While the majority of data analysts were busy exploring the progression from relational databases to Cubes, analytic databases, and data lakes, another camp was looking into using data federation to integrate data for analysis.
A New Approach
Data federation allows analysts to instantly run queries joining multiple disparate databases without the need to copy or move data from the original operational sources to a central analytical repository. This approach is clearly a significant improvement on all of its predecessors regarding the immediacy at which data can be analyzed. While the idea is sound and value is self-evident, data federation alone isn’t scalable for large amounts of data or for large numbers of simultaneous users. In addition, because it relies heavily on the speed and stability of the source systems and network, its performance is commonly diminished for both data analysis and production operations. So, while data federation is quick and flexible, in itself it is not scalable or particularly dependable. But, it was an important step in the right direction.
The next stage of evolution was to combine data federation with caching repositories to address these issues. This hybrid approach used big data solutions to complement data warehousing. The result is a combination of repositories, virtualization, and distributed processes for data management that delivers the best capabilities from several technologies but still falls short of the expectation for a robust, agile, performant data warehouse.

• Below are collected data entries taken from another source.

(* ===== verification/AddrSpace.v ===== *)
(** * userprog/addrspace.cc: address spaces

    A page table whose pages are brought in on demand from a swap file, and
    shared between a process and its children until one of them writes. *)
From S2P Require Import Prelude Word NList Bitmap Machine Coro Interrupt Threads Synch UserState MemoryMgr.

(** ** bin/noff.h: the header of an executable *)

Record Segment := MkSegment { virtualAddr : Z; inFileAddr : Z; seg_size : Z }.
Record NoffHeader := MkNoff {
  noffMagic : Z;
  seg_code : Segment;
  initData : Segment;
  uninitData : Segment
}.
Definition NOFFMAGIC : Z := 0xbadfad.
Definition NoffSize : Z := 40.
Definition UserStackSize : Z := 1024.

Definition noff_of_bytes (bs : list Z) : NoffHeader :=
  let w i := s32 (of_le (slice (4 * i) 4 bs)) in
  MkNoff (w 0%nat) (MkSegment (w 1%nat) (w 2%nat) (w 3%nat))
    (MkSegment (w 4%nat) (w 5%nat) (w 6%nat)) (MkSegment (w 7%nat) (w 8%nat) (w 9%nat)).

(** The host is little-endian. *)
Definition to_host (w : Z) : Z := s32 (WordToHost false (u32 w)).

Definition SwapSegment (s : Segment) : Segment :=
  MkSegment (to_host (virtualAddr s)) (to_host (inFileAddr s)) (to_host (seg_size s)).
Definition SwapHeader (h : NoffHeader) : NoffHeader :=
  MkNoff (to_host (noffMagic h)) (SwapSegment (seg_code h)) (SwapSegment (initData h))
    (SwapSegment (uninitData h)).

(** [sprintf("%d")] of a number of at most ten digits. *)
Fixpoint digits (n : nat) (z : Z) : list Z :=
  match n with
  | O => []
  | S n' => if z <? 10 then [48 + z] else digits n' (z / 10) ++ [48 + z mod 10]
  end.
Definition decimal (z : Z) : list Z := if z <? 0 then 45 :: digits 10 (- z) else digits 10 z.

(** "./test/" and ".swap" *)
Definition swap_name (pid : Z) : list Z :=
  [46; 47; 116; 101; 115; 116; 47] ++ decimal pid ++ [46; 115; 119; 97; 112].

Section addrspace.
Context {V : Type} `{!Files V}.
#[local] Abbreviation U := (UserKernel V).
#[local] Abbreviation K := (Kernel user_fun (UserKernel V)).
#[local] Abbreviation kcode := (code (Kernel user_fun (UserKernel V)) user_fun).

(** What a variable holds that is not initialised. *)
Definition garbage_flag : bool := ctrue (default 0 (head (uninit 1))).

(** The bytes read into a fresh buffer of [n] bytes. *)
Definition read_into (n : Z) (data buffer : list Z) : res (list Z) :=
  if zlen buffer <? zlen data then Fault OutOfBounds else Ok (splice 0 data buffer).

(** [pageTable = new TranslationEntry[n]], all entries equal to [e i]. *)
Definition new_table (n : Z) (e : Z → TranslationEntry) : M U positive :=
  u ← get;
  let t := fresh (dom (tables (machine u))) in
  on_machine (modify (with_tables (<[t := e <$> seqZ 0 n]> (tables (machine u))))) ;;
  mret t.

Definition delete_table (t : positive) : M U unit :=
  u ← get;
  on_machine (modify (with_tables (delete t (tables (machine u))))).

(** ** Construction and destruction *)

Definition load_header (executable : positive) : M U NoffHeader :=
  data ← on_files (of_ReadAt executable NoffSize 0);
  bytes ← lift (read_into NoffSize data (uninit NoffSize));
  let noffH := noff_of_bytes bytes in
  let noffH := if negb (noffMagic noffH =? NOFFMAGIC)
                  && (to_host (noffMagic noffH) =? NOFFMAGIC)
               then SwapHeader noffH else noffH in
  lift (ASSERT (noffMagic noffH =? NOFFMAGIC)) ;;
  mret noffH.

(** The number of bytes and of pages the program needs. *)
Definition noff_size (h : NoffHeader) : Z :=
  u32 (seg_size (seg_code h) + seg_size (initData h) + seg_size (uninitData h) + UserStackSize).
Definition noff_pages (h : NoffHeader) : Z := divRoundUp (noff_size h) PageSize.

Definition AllocateSwapFile (sp : positive) (executable : option positive) : M U unit :=
  a ← space_at sp;
  pcb ← pcb_at (thisPCB a);
  on_files (fs_Create (swap_name (PID pcb)) 0) ;;
  f ← on_files (fs_Open (swap_name (PID pcb)));
  put_space sp (MkAddrSpace (thisPCB a) (as_registers a) (CodeDataSize a) (CodeDataVirtAddr a)
    (CodeDataFileAddr a) f (SwapFileSize a) (execfilename a) (pageTable_ a) (numPages a)) ;;
  exe ← lift (deref executable);
  data ← on_files (of_ReadAt exe (s32 (CodeDataSize a)) (CodeDataFileAddr a));
  buffer ← lift (read_into (SwapFileSize a) data (replicate (Z.to_nat (SwapFileSize a)) 0));
  swap ← lift (deref f);
  on_files (of_WriteAt swap buffer 0) ;;
  mret tt.
(** A call of an external procedure, and the no-operation behind it. *)
Definition demo_symbols : list SYMR := [MkSYMR 0 6 1 0].
Definition demo_sspace : list Z := [109; 97; 105; 110; 0].
Definition demo_data : data := MkData [0x0c000010; 0] [MkReloc 0 0 true 3].
Definition demo_head : scnhdr := MkScnhdr [46; 116; 101; 120; 116; 0; 0; 0] 0 0 8 0 0 0 1 0 0.

Example print_demo :
  (λ r, outfile r.2) <$> print_section demo_symbols demo_sspace demo_head demo_data (MkOutput EmptyString 1)
  = Ok ("Section: .text" +:+ tab +:+ "8/1" +:+ newline
        +:+ "00000000: 0c000010  " +:+ tab +:+ "jal" +:+ tab +:+ "00000040" +:+ spaces 16
        +:+ quote +:+ "main" +:+ quote +:+ " 26" +:+ newline
        +:+ "00000004: 00000000  " +:+ tab +:+ "nop" +:+ newline).
Proof. vm_compute. reflexivity. Qed.

Lemma print_words_lines_witness :
  ∃ ls, print_words demo_symbols demo_sspace true demo_data 0 (data_words demo_data) (MkOutput EmptyString 1)
        = Ok (tt, MkOutput (EmptyString +:+ String.concat EmptyString ls) 1)
  ∧ Forall2 (is_line demo_symbols demo_sspace true demo_data) (at_addresses 0 (data_words demo_data)) ls.
Proof.
  apply (print_words_lines demo_symbols demo_sspace true demo_data (MkOutput EmptyString 1)
    (data_words demo_data)); [|reflexivity].
  apply list.Forall_cons. split; [|by apply list.Forall_nil].
  exists [(quote +:+ "%s" +:+ quote, [Str "main"]); (" %s", [Str "26"])]. split; [reflexivity|].
  repeat (apply list.Forall_cons; split; [reflexivity|]). by apply list.Forall_nil.
Defined.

Caching can be problematic due to the need to schedule cache loads around performance concerns of source systems and that the cache is loaded into a single repository that may or may not be optimized for different data sets and/or data types.
Still, in moving closer to modern data warehouses, virtual data technology is essential—from simple federation to virtualization, as well as virtual views, indices, and semantics. Developing virtual or logical data views is faster than relocating all data physically and can be done with ease through point and click operations. In addition, virtual views can be altered without the need to transform and reload data, as in earlier data warehouse integration approaches meaning the changes can be presented live immediately, without waiting for the data to populate through an overnight process. It is the virtualization of data integration that enables extreme agility in analytical development and significantly reduces build times and costs, all of which leads us to the next breakthrough in data warehousing.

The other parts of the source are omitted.